Donald, incertain sur la façon l'approcher, lui tendit simplement son verre lui aussi. Il lui sourit et dit:
"Tiens, c'est pour toi, un café."
À ce moment, l'inconfort paniqué de la jeune femme lui fit comprendre que le terrible Riktus Faktis avait fait son apparition. Ainsi Donald nommait il son alter ego. Celui qui était incapable de sourire normalement sur demande et sous stress. Pour l'avoir vu en photo quelques fois, il savait qu'il avait le charme du méchant de service dans n'importe quel dessin animé. Dans la scène habituelle où ce dernier tentait de camoufler une hache démesurée derrière son dos et s'apprêtait à poursuivre sa pauvre victime. Et Riktus Faktis s'était emparé de lui juste là, maintenant. Alors qu'il tentait d'établir un contact avec celle qui devait être le sujet de son roman.
"Je ne bois pas de café", lui répondit-elle, prête à poursuivre son chemin.
"Ah. Prends-le quand même! Tu auras ton propre verre comme ça!" Fut tout ce que Donald trouva comme argument.
La jeune fille accepta son offre et alla vider le verre dans la rue sans plus faire de cas de son bienfaiteur.
"Hé! Comment tu t'appelles?" Tenta Donald, décontenancé par la tournure des événements.
"Manche de pelle..." répondit-elle distraitement. Ce fut tout ce qu'il obtint.
Puis elle retourna s'asseoir avec les autres sur le banc juste devant le café.
Donald, après un dernier coup d'oeil, se retourna et se mit sur le chemin de son appartement. Ça serait plus compliqué qu'il ne l'avait pensé. Mais il reviendrait à la charge demain. Ou l'autre demain après.
*****************
Plusieurs jours s'écoulèrent avant qu'il ne revoit la jeune femme. Les étranges permutations de mendiants et d'intersections étaient encore incompréhensibles pour Donald. Il se risqua quand même à quelques marches dans le secteur pour voir s'il pourrait la trouver mais sans succès. Il se résigna donc à attendre que l'occasion se présente à nouveau tout en gardant un oeil sur la rue par la fenêtre du Café du coin.
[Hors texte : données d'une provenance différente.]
(* ===== verification/RdmaOps.v ===== *)
(** debug/rdma_socket.c, the data path of a connected context: posting work
    requests ([rdma_post_send], [rdma_post_recv]) and polling completions
    ([rdma_query_cq]). *)
From S2P Require Import Prelude Verbs Mock ExchDest RdmaContext.
Open Scope Z_scope.

Record rdma_task := {
  mem : option rdma_mem; opcode : ibv_wr_opcode; tsize : Z;
  trkey : Z; remote_addr : Z; tid : Z }.

Section RdmaOps.
Context {W : Type} `{Env W}.

(** The work request [rdma_post_send] builds; [sge.length] is 32 bits wide. *)
Definition send_wr (ctx : rdma_context) (task : rdma_task) : option ibv_send_wr :=
  m ← mem task;
  let list := {| sge_addr := buf m; sge_length := u32 (tsize task); sge_lkey := lkey (mr m) |} in
  if bool_decide (opcode task = IBV_WR_SEND) then
    Some {| sw_id := tid task; sw_sg_list := [list]; sw_opcode := IBV_WR_SEND;
            sw_signaled := true; sw_remote_addr := 0; sw_rkey := 0 |}
  else if (trkey task =? 0) && (remote_addr task =? 0) then
    r ← remote_info ctx;
    Some {| sw_id := tid task; sw_sg_list := [list]; sw_opcode := opcode task;
            sw_signaled := true; sw_remote_addr := ExchDest.addr r; sw_rkey := ExchDest.rkey r |}
  else
    Some {| sw_id := tid task; sw_sg_list := [list]; sw_opcode := opcode task;
            sw_signaled := true; sw_remote_addr := remote_addr task; sw_rkey := trkey task |}.

Definition rdma_post_send (ctx : rdma_context) (task : rdma_task) : M (St W) Z :=
  let* wr := deref (send_wr ctx task) in
  let* q := deref (qp ctx) in
  let* rc := sys (ibv_post_send (qp_handle q) [wr]) in
  if negb (rc =? 0) then ret (-1) else ret 0.

Definition rdma_post_recv (ctx : rdma_context) (task : rdma_task) : M (St W) Z :=
  let* m := deref (mem task) in
  let* q := deref (qp ctx) in
  sys (ibv_post_recv (qp_handle q)
    {| rw_id := tid task;
       rw_sg_list := [{| sge_addr := buf m; sge_length := u32 (size m);
                         sge_lkey := lkey (mr m) |}] |}).

(** The adapter fills the first entries of the caller's array. *)
Definition fill_wc (cs wc : list ibv_wc) : option (list ibv_wc) :=
  if zlen cs <=? zlen wc then Some (cs ++ drop (length cs) wc) else None.

(** [do { ne = ibv_poll_cq(cq, maxCQE, wc); ... } while (!use_event && ne < 1)];
    [inl] is the [return -1] of a failed poll. *)
Fixpoint poll_loop (fuel : nat) (use_event : bool) (cq maxCQE : Z) (wc : list ibv_wc)
  : M (St W) (option Z * list ibv_wc) :=
  match fuel with
  | O => out_of_fuel
  | S f =>
      let* (ne, cs) := sys (ibv_poll_cq cq maxCQE) in
      if ne <? 0 then ret (None, wc)
      else
        let* wc := deref (fill_wc cs wc) in
        if negb use_event && (ne <? 1) then poll_loop f use_event cq maxCQE wc
        else ret (Some ne, wc)
  end.

(** [for (i = 0; i < ne; ++i) if (wc[i].status != IBV_WC_SUCCESS) return -1]. *)
Fixpoint check_wc (wc : list ibv_wc) (n : nat) (i : nat) : option bool :=
  match n with
  | O => Some true
  | S n' =>
      c ← wc !! i;
      if bool_decide (wc_status c = IBV_WC_SUCCESS) then check_wc wc n' (S i) else Some false
  end.

(** The blocking wait of the [use_event] branch: the local [use_event] is 0, so
    the branch is never taken. *)
Definition wait_event (ctx : rdma_context) (cq : Z) : M (St W) bool :=
  let* (rc, ev_cq) := sys (ibv_get_cq_event (channel ctx)) in
  if negb (rc =? 0) then ret false
  else if negb (ev_cq =? cq) then ret false
  else let* rc := sys (ibv_req_notify_cq cq false) in ret (rc =? 0).

(** [rdma_query_cq(ctx, wc, maxCQE, flag)]: the result and the new contents of
    the caller's [wc] array. *)
Definition rdma_query_cq (fuel : nat) (ctx : rdma_context) (wc : list ibv_wc)
    (maxCQE flag : Z) : M (St W) (Z * list ibv_wc) :=
  let use_event := false in
  if (flag =? 1) || (flag =? 2) then
    let cq := if flag =? 1 then send_cq ctx else recv_cq ctx in
    let* ok := if use_event : bool then wait_event ctx cq else ret true in
    if negb ok then ret (-1, wc) else
    let* (one, wc) := poll_loop fuel use_event cq maxCQE wc in
    match one with
    | None => ret (-1, wc)
    | Some ne =>
        let* ok := deref (check_wc wc (Z.to_nat ne) 0) in
        if ok : bool then ret (ne, wc) else ret (-1, wc)
    end
  else ret (-1, wc).

(** ** Specification of a poll sequence *)

(** [k] polls in a row that answer no completion, from world [w] to [w']. *)
Inductive empty_polls (cq n : Z) : nat -> W -> W -> Prop :=
  | empty_polls_O w : empty_polls cq n O w w
  | empty_polls_S k w w1 w2 :
      ext (ibv_poll_cq cq n) w = ((0, []), w1) -> empty_polls cq n k w1 w2 ->
      empty_polls cq n (S k) w w2.

Definition all_success (cs : list ibv_wc) : bool :=
  forallb (fun c => bool_decide (wc_status c = IBV_WC_SUCCESS)) cs.

(** Result of a query whose first non-empty poll answered [ne] and [cs]. *)
Definition query_result (ne : Z) (cs : list ibv_wc) : Z :=
  if ne <? 0 then -1 else if all_success cs then ne else -1.

Definition flag_cq (ctx : rdma_context) (flag : Z) : Z :=
  if flag =? 1 then send_cq ctx else recv_cq ctx.

(** What the trace gains: the empty polls and the last one. *)
Fixpoint poll_events (cq n : Z) (k : nat) (tl : list event) : list event :=
  match k with
  | O => tl
  | S k' => poll_events cq n k' (Ev (ibv_poll_cq cq n) (0, []) :: tl)
  end.

Lemma check_wc_spec cs rest n i :
  (i + n = length cs)%nat -> check_wc (cs ++ rest) n i = Some (all_success (drop i cs)).
Proof.
  revert i. induction n as [|n IH]; intros i Hi; cbn [check_wc].
  - rewrite drop_ge by lia. reflexivity.
  - destruct (lookup_lt_is_Some_2 cs i) as [c Hc]; [lia|].
    rewrite lookup_app_l, Hc by lia. cbn [mbind option_bind].
    rewrite (drop_S _ c) by exact Hc. cbn [all_success forallb].
    destruct (bool_decide (wc_status c = IBV_WC_SUCCESS)); [|reflexivity].
    apply IH. lia.
Qed.

Lemma fill_wc_nil wc : fill_wc [] wc = Some wc.
Proof.
  unfold fill_wc. pose proof (zlen_nonneg wc). rewrite zlen_nil.
  destruct (Z.leb_spec 0 (zlen wc)); [reflexivity|lia].
Qed.

(** One round of the polling loop. *)
Lemma poll_loop_round f cq n wc s ne cs w :
  ext (ibv_poll_cq cq n) (world s) = ((ne, cs), w) ->
  poll_loop (S f) false cq n wc s =
  (if ne <? 0 then ret (None, wc)
   else let* wc := deref (fill_wc cs wc) in
        if ne <? 1 then poll_loop f false cq n wc else ret (Some ne, wc))
  (mkSt w (Ev (ibv_poll_cq cq n) (ne, cs) :: trace s) (cells s)).
Proof. intros E. cbn [poll_loop]. unfold bind at 1. rewrite sys_run, E. reflexivity. Qed.

Lemma poll_loop_empty k fuel cq n wc w w1 s :
  empty_polls cq n k w w1 -> world s = w ->
  poll_loop (k + fuel) false cq n wc s =
  poll_loop fuel false cq n wc (mkSt w1 (poll_events cq n k (trace s)) (cells s)).
Proof.
  intros He. revert s. induction He as [w|k w w1 w2 E _ IH]; intros s Hs.
  - subst w. destruct s. reflexivity.
  - rewrite Nat.add_succ_l, (poll_loop_round _ _ _ _ _ _ _ w1) by (rewrite Hs; exact E).
    cbn [Z.ltb Z.compare]. rewrite fill_wc_nil. cbn [deref]. rewrite bind_ret.
    rewrite IH by reflexivity. reflexivity.
Qed.

(** A query of one of the two queues. *)
Lemma rdma_query_cq_run k fuel ctx wc maxCQE flag s w1 w2 ne cs :
  flag = 1 \/ flag = 2 ->
  empty_polls (flag_cq ctx flag) maxCQE k (world s) w1 ->
  ext (ibv_poll_cq (flag_cq ctx flag) maxCQE) w1 = ((ne, cs), w2) ->
  ne <> 0 -> (0 < ne -> zlen cs = ne /\ ne <= zlen wc) -> (k < fuel)%nat ->
  rdma_query_cq fuel ctx wc maxCQE flag s =
  (Ret (query_result ne cs, if ne <? 0 then wc else cs ++ drop (length cs) wc),
   mkSt w2 (Ev (ibv_poll_cq (flag_cq ctx flag) maxCQE) (ne, cs)
              :: poll_events (flag_cq ctx flag) maxCQE k (trace s)) (cells s)).
Proof.
  intros Hf He E Hne Hlen Hk.
  unfold rdma_query_cq. replace ((flag =? 1) || (flag =? 2)) with true
    by (destruct Hf as [-> | ->]; reflexivity).
  fold (flag_cq ctx flag). rewrite bind_ret. cbn [negb]. unfold bind at 1.
  replace fuel with (k + S (fuel - k - 1))%nat by lia.
  rewrite (poll_loop_empty k _ _ _ _ _ _ s He eq_refl), (poll_loop_round _ _ _ _ _ ne cs w2) by exact E.
  unfold query_result. destruct (Z.ltb_spec ne 0) as [Hneg|Hpos]; [reflexivity|].
  destruct Hlen as [Hl1 Hl2]; [lia|]. unfold fill_wc.
  destruct (Z.leb_spec (zlen cs) (zlen wc)); [|lia]. cbn [deref]. rewrite bind_ret.
  destruct (Z.ltb_spec ne 1); [lia|]. unfold ret at 1.
  rewrite (check_wc_spec cs _ (Z.to_nat ne) 0) by (unfold zlen in Hl1; lia).
  rewrite drop_0. cbn [deref]. rewrite bind_ret. destruct (all_success cs); reflexivity.
Qed.

(** ** Properties *)

(** C19 [rdma_query_cq] spins until the queue answers and then reports exactly
    that answer: after [k] empty polls, with any fuel above [k], it has polled
    [k+1] times the queue the flag names, has stored the completions at the front
    of the caller's array, and returns their number when all of them succeeded,
    -1 when the poll failed or one completion did. *)
Theorem rdma_query_cq_spec k fuel ctx wc maxCQE flag s w1 w2 ne cs :
  flag = 1 \/ flag = 2 ->
  empty_polls (flag_cq ctx flag) maxCQE k (world s) w1 ->
  ext (ibv_poll_cq (flag_cq ctx flag) maxCQE) w1 = ((ne, cs), w2) ->
  ne <> 0 -> (0 < ne -> zlen cs = ne /\ ne <= zlen wc) -> (k < fuel)%nat ->
  rdma_query_cq fuel ctx wc maxCQE flag s =
  (Ret (query_result ne cs, if ne <? 0 then wc else cs ++ drop (length cs) wc),
   mkSt w2 (Ev (ibv_poll_cq (flag_cq ctx flag) maxCQE) (ne, cs)
              :: poll_events (flag_cq ctx flag) maxCQE k (trace s)) (cells s)).
Proof. apply rdma_query_cq_run. Qed.

(** A flag other than 1 and 2 is an error without any effect: -1, no poll, the
    array untouched. *)
Theorem rdma_query_cq_bad_flag fuel ctx wc maxCQE flag s :
  flag <> 1 -> flag <> 2 -> rdma_query_cq fuel ctx wc maxCQE flag s = (Ret (-1, wc), s).
Proof.
  intros H1 H2. unfold rdma_query_cq.
  rewrite (proj2 (Z.eqb_neq _ _) H1), (proj2 (Z.eqb_neq _ _) H2). reflexivity.
Qed.
End RdmaOps.

(** ** Witnesses: the send queue of the sample context answers two empty polls,
    then one completion. *)

Definition sample_wc : ibv_wc := {| wc_wr_id := 65; wc_status := IBV_WC_SUCCESS; wc_byte_len := 10 |}.

(** The [n]th call on is the poll that finds a completion. *)
Definition poll_at (n : nat) : Env nat :=
  scripted (fun c k => match c return option (ret_of c) with
                       | ibv_poll_cq _ _ => if (k <? n)%nat then None else Some (1, [sample_wc])
                       | _ => None
                       end).

Definition sample_wc_array : list ibv_wc :=
  replicate 4 {| wc_wr_id := 0; wc_status := wc_error 1; wc_byte_len := 0 |}.

Example rdma_query_cq_spec_witness :
  fst (rdma_query_cq (H := poll_at 2) 10 sample_context sample_wc_array 4 1 start)
  = Ret (1, sample_wc :: drop 1 sample_wc_array).
Proof.
  rewrite (rdma_query_cq_spec (H := poll_at 2) 2 10 sample_context sample_wc_array 4 1 start
             2%nat 3%nat 1 [sample_wc]).
  - reflexivity.
  - left. reflexivity.
  - do 2 (econstructor; [reflexivity|]). constructor.
  - reflexivity.
  - discriminate.
  - intros _. split; [reflexivity|]. vm_compute. discriminate.
  - lia.
Defined.

Example rdma_query_cq_bad_flag_witness :
  rdma_query_cq (H := all_succeed) 10 sample_context sample_wc_array 4 3 start
  = (Ret (-1, sample_wc_array), start).
Proof. apply (rdma_query_cq_bad_flag (H := all_succeed)); discriminate. Defined.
Le reste de son attention se porta sur le travail qu'il avait à accomplir ces jours-ci. Il avait comme tâche de traduire une dizaine d'articles sur des gens d'affaire provenant de l'autre bout du pays pour un mensuel qui tentait de percer le marché local. Tout cela était d'une platitude inconcevable et le ton était présomptueux à souhait. Il ne pu s'empêcher de saupoudrer quelques jeux de mots douteux ici et là. Son pari était que ses clients ne les liraient que sommairement et que les lecteurs qu'il visait véritablement, des gens mal pris dans des salles d'attente chez le dentiste ou le médecin, auraient quelques fous rires grâce à lui.
Cette tâche ennuyante dans les faits devenait captivante avec ce défi légèrement machiavélique. Aussi Donald se rendit compte de la présence de sa cible lorsqu'il leva la tête pensivement à la recherche d'une boutade qui passerait légèrement inaperçu. La jeune fille était dehors, juste en face du café, marchant entre les voitures et tendant son gobelet de carton défraîchi à droite et à gauche. Elle alternait entre le sourire forcé et les yeux de chien battu.
Donald rangea rapidement ses affaires et jeta un dernier coup d'oeil au menu affiché sur le mur derrière le comptoir de la caisse. Il arrêta son choix sur un chocolat chaud et un muffin aux carottes. Un truc bon au goût et un truc bon pour la santé.
Puis, avec son sac sur l'épaule, il se dirigea vers la caisse où la trop jolie Claire était de service.
"Puis-je avoir un chocolat chaud et un muffin aux carottes, s'il vous plaît." demande-t-il, momentanément troublé par le bleu des yeux de la serveuse.
"Avec plaisir", lui répondit Claire avec son sourire d'une perfection sans doute dispendieuse avant de se retourner pour préparer le tout.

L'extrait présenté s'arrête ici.